He’d realised that a week or so after she’d left, when he still couldn’t unravel the way she’d left, as though escaping a fire that was burning her tail. She’d said she was leaving because Yaya was better but it had all happened so quickly and he got it: she felt like she was still married. Like she was having an affair. She’d turned Raf into the other man and guilt was eating her alive.
He should have understood that better, assuaged her concerns or at least addressed them head on, but he’d been dealing with his own changing perceptions, his own addiction to her growing beyond all reason.
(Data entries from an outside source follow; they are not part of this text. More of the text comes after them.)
(** ** Burn time *)

(** C4: with a positive UV index the burn time is 425 / uv_index and the
    safety threshold is the burn time x 0.8; with a zero UV index both are
    positive infinity. *)
Theorem burn_times_spec :
  (forall uv : Q,
      0 < uv ->
      burn_time_minutes uv = Finite (425 / uv) /\
      safety_warning_minutes uv = Finite ((425 / uv) * 0.8))
  /\
  (forall uv : Q,
      uv == 0 ->
      burn_time_minutes uv = Inf /\ safety_warning_minutes uv = Inf).
Proof.
  unfold burn_time_minutes, safety_warning_minutes, burn_times, med_uv1.
  split.
  - intros uv Hpos. apply Qltb_lt in Hpos. rewrite Hpos. split; reflexivity.
  - intros uv H0. destruct (Qltb 0 uv) eqn:E; [|split; reflexivity].
    apply Qltb_lt in E. lra.
Qed.

Lemma burn_times_spec_witness :
  burn_time_minutes 9.0 = Finite (425 / 9.0) /\
  safety_warning_minutes 9.0 = Finite ((425 / 9.0) * 0.8).
Proof.
  apply (proj1 burn_times_spec 9.0). lra.
Defined.

(** ** Quality factor *)

(** C8: for every hour in [0, 23] the quality factor is 1.0 when
    10 <= hour < 15, that is for the hours 10, 11, 12, 13 and 14, and 0.5 for
    every other hour; it takes no other value. *)
Theorem quality_factor_spec (current_hour : Z)
    (Hrange : (0 <= current_hour <= 23)%Z) :
  ((10 <= current_hour < 15)%Z <-> In current_hour [10; 11; 12; 13; 14]%Z)
  /\ ((10 <= current_hour < 15)%Z -> quality_factor current_hour = 1.0)
  /\ (~ (10 <= current_hour < 15)%Z -> quality_factor current_hour = 0.5)
  /\ (quality_factor current_hour = 1.0 \/ quality_factor current_hour = 0.5).
Proof.
  unfold quality_factor, peak_hours.
  repeat split.
  - intros H. simpl. lia.
  - simpl In in H. lia.
  - simpl In in H. lia.
  - intros H.
    replace (10 <=? current_hour)%Z with true by (symmetry; lia).
    replace (current_hour <? 15)%Z with true by (symmetry; lia).
    reflexivity.
  - intros H.
    destruct (10 <=? current_hour)%Z eqn:E1;
      destruct (current_hour <? 15)%Z eqn:E2; try reflexivity.
    exfalso. apply H. lia.
  - destruct ((10 <=? current_hour) && (current_hour <? 15))%Z; auto.
Qed.

Lemma quality_factor_spec_witness :
  ((10 <= 12 < 15)%Z <-> In 12%Z [10; 11; 12; 13; 14]%Z)
  /\ ((10 <= 12 < 15)%Z -> quality_factor 12 = 1.0)
  /\ (~ (10 <= 12 < 15)%Z -> quality_factor 12 = 0.5)
  /\ (quality_factor 12 = 1.0 \/ quality_factor 12 = 0.5).
Proof.
  apply (quality_factor_spec 12). lia.
Defined.

(** ** Winter supplement notice *)

Lemma is_winter_In (m : Z) : is_winter m = true <-> In m [11; 12; 1; 2]%Z.
Proof.
  unfold is_winter, winter_months. rewrite existsb_exists. split.
  - intros (x & Hx & E). apply Z.eqb_eq in E. now subst x.
  - intros H. exists m. split; [exact H | apply Z.eqb_refl].
Qed.

Lemma supplement_rec_tiers (b : Q) :
  (30 <= b -> supplement_rec b = 4000%Z) /\
  (25 <= b -> b < 30 -> supplement_rec b = 3000%Z) /\
  (b < 25 -> supplement_rec b = 2000%Z).
Proof.
  unfold supplement_rec.
  destruct (Qle_bool 30 b) eqn:E30; destruct (Qle_bool 25 b) eqn:E25;
    try apply Qle_bool_iff in E30; try apply Qle_bool_iff in E25;
    try apply Qle_bool_lt in E30; try apply Qle_bool_lt in E25;
    repeat split; intros; try reflexivity; lra.
Qed.

(** C5: a dose is produced exactly in the months 11, 12, 1 and 2; there it
    is 4000 for a BMI of at least 30, 3000 for a BMI of at least 25 and below
    30, and 2000 for a BMI below 25, so that 25.0 and 30.0 belong to the
    higher tier; in every other month the run binds no dose and puts only the
    informational note on the page, a text with no digit in it. *)
Theorem seasonal_notice_spec (current_month : Z) (b : Q) :
  (In current_month [11; 12; 1; 2]%Z ->
   exists dose,
     seasonal_notice current_month b
     = (Some dose, warning (winter_notice b dose)) /\
     (30 <= b -> dose = 4000%Z) /\
     (25 <= b -> b < 30 -> dose = 3000%Z) /\
     (b < 25 -> dose = 2000%Z))
  /\
  (~ In current_month [11; 12; 1; 2]%Z ->
   seasonal_notice current_month b = (None, info not_winter_note))
  /\ supplement_rec 25.0 = 3000%Z
  /\ supplement_rec 30.0 = 4000%Z
  /\ has_digit not_winter_note = false.
Proof.
  split; [|split; [|repeat split]].
  - intros Hm. apply is_winter_In in Hm.
    exists (supplement_rec b). unfold seasonal_notice. rewrite Hm.
    split; [reflexivity | apply supplement_rec_tiers].
  - intros Hm. unfold seasonal_notice.
    destruct (is_winter current_month) eqn:E; [|reflexivity].
    apply is_winter_In in E. contradiction.
Qed.

Lemma seasonal_notice_spec_witness :
  exists dose,
    seasonal_notice 1 27.5 = (Some dose, warning (winter_notice 27.5 dose)) /\
    (30 <= 27.5 -> dose = 4000%Z) /\
    (25 <= 27.5 -> 27.5 < 30 -> dose = 3000%Z) /\
    (27.5 < 25 -> dose = 2000%Z).
Proof.
  apply (proj1 (seasonal_notice_spec 1 27.5)). simpl. tauto.
Defined.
He’d become obsessed by her. What other explanation was there for the way she flooded his mind and body at all hours? For the fact he’d moved to Villa Fortune – yes to keep an eye on Yaya but also so he could see more of Lauren?
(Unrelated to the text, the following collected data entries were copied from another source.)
Lemma rejects_iff config text st similarity :
  (min_text_length config <= len text)%Z →
  jaccard_similarity text (last_text st) = Ok similarity →
  rejects config text st ↔ (similarity_threshold config <= similarity)%Q.
Proof.
  intros Hlen Hsim. unfold rejects.
  rewrite (dedup_length_passing _ _ _ _ Hlen Hsim), <- Qlt_bool_false.
  by destruct (Qlt_bool _ _).
Qed.

End Dedup.

(** C1, as the code has it. When no text was accepted yet, a detection whose
    normalised text is not empty and passes the length gate is accepted for
    every threshold above 0. *)
Theorem first_detection_accepted (config : AppConfig) (raw : string) (st : Locals) :
  last_text st = "" →
  extract_text raw ≠ "" →
  (min_text_length config <= Py.len (extract_text raw))%Z →
  (0 < similarity_threshold config)%Q →
  accepts config (extract_text raw) st.
Proof.
  intros Hlast Hne Hlen Hthr.
  apply (accepts_iff config _ st 0%Q Hlen); [|done].
  rewrite Hlast.
  destruct (jaccard_similarity_cases (extract_text raw) "")
    as [(HA & _)|[[_ H]|(_ & HB & _)]]; [|done|done].
  by apply token_set_extract_text in HA.
Qed.

Lemma first_detection_accepted_witness :
  accepts {| camera_index := 0; ocr_interval := 1.2; min_text_length := 4;
             similarity_threshold := 0.8 |}
          (extract_text "  Hello   World ") initial.
Proof.
  apply first_detection_accepted; [reflexivity|by vm_compute|by vm_compute|by vm_compute].
Defined.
She’d bewitched him in a way that was completely unfamiliar.
He scanned the rocks for his next grip and moved up, tired now, ready for the climb to be over. His arms shook as he took the next step.
But the way they’d ended it had been all wron
g. He’d been angry, she’d been hurt. They’d argued and instead of telling her that their time had been an incredible gift he’d basically said ‘good riddance’.
He groaned; the last thing he wanted to think about was the look on her face as he’d said their relationship had ‘run its course’.
He paused, closing his eyes for a second, trapping her face in his mind and examining it, every little flicker in her eyes and on her features, burning through him now.
He cursed again.
After she’d left he’d told himself he was glad. Every day that passed, he’d thought, would bring him closer to normal. But the opposite was true. With every day that passed the more he felt as though a chasm was opening up in his chest, and he had no clue how to close it again.
He would conquer this. He would. He pushed up but just as he did so a bird flew towards him and despite knowing better, in a moment of distraction, he lifted a hand to ward it off. His foot gave way; he was falling.
Chapter Fourteen
Is this someone from the family you were with?
She read the subject line of her dad’s email with a fluttering heart, picking up the coffee cups Ashley had brought the day before and discarding them in the bin as she clicked into the attachment.
A newspaper article loaded up, and Lauren read it with a sinking feeling.
ITALIAN BILLIONAIRE IN CLIFF-FALL
There were scant details included. He’d fallen from a cliff on the family’s property in the Tuscan countryside and had been flown to a local hospital where he was in a critical condition. She read the small piece and pain spread through her chest, and all she could think was how stupid she’d been. How selfish. Raf might not love her but if anything happened to him and he hadn’t known how she’d felt, she would regret it forever. And she couldn’t – wouldn’t – let anything happen to him.
She grabbed for her keys and passport as she ran to the door, pausing only to slip shoes onto her feet then hailed a cab at the corner near her home. The flight she booked from her phone as the car drove towards Heathrow.
“Come on, come on,” she muttered under her breath as traffic snaked west. Finally she arrived at the airport. Security took forever, and once through she had only a few minutes left to run to her gate before boarding was open. There was no time to visit the bathroom, no time for anything. Somewhere during the short flight she had three spare seconds to be grateful that Ashley’s obvious shock at Lauren’s appearance had cajoled Lauren into showering for the first time in about a week, and that morning she’d actually pulled on a denim skirt and clean t-shirt. But how could she even think of such things when he was lying in a hospital bed?
“Oh, God.” She closed her eyes and remembered his powerful frame pulling himself up that damned cliff, remembered the way his body had commanded it, the way he’d laughed off her concerns. “Damn you.”
“Eh?” The woman beside Lauren asked, so she shook her head, unwilling to enter into any conversation with anyone.
Once the plane touched down she stood, willing any flight attendant to dared remind her to wait for the seatbelt sign to be switched off. There was no waiting. She needed to get to Raf.
With no luggage to collect, she fled through the airport unencumbered, bursting onto the footpath and looking left then right for the taxi rank. She cut to the front of it.
“I’m terribly sorry, it’s an emergency,” she explained, and perhaps the wild state of her hair and appearance and something in her eyes conveyed the fear she was feeling because the man nodded and waved.
“Si, si, certo.”
She pressed her hands together in a gesture of praying. “Thank you so much.”
The taxi attendant guided her to a car at the front of the rank and she slipped into it, giving the address of the hospital – the largest one in the region and where she was guessing he’d been taken. She loaded up the map on her phone so she could follow the driver’s route herself.
She prayed the entire way there. She prayed to everything and everyone, she begged and made silent deals and treaties, she begged and she fought back tears because this was a time to be strong.
They reached the hospital and she tapped her credit card, stepping out of the car with haste and scanning the entrance before she broke into a run.
“Signor Montebello,” she said at the counter, apologising to a woman who’d probably been next in line. “Please.”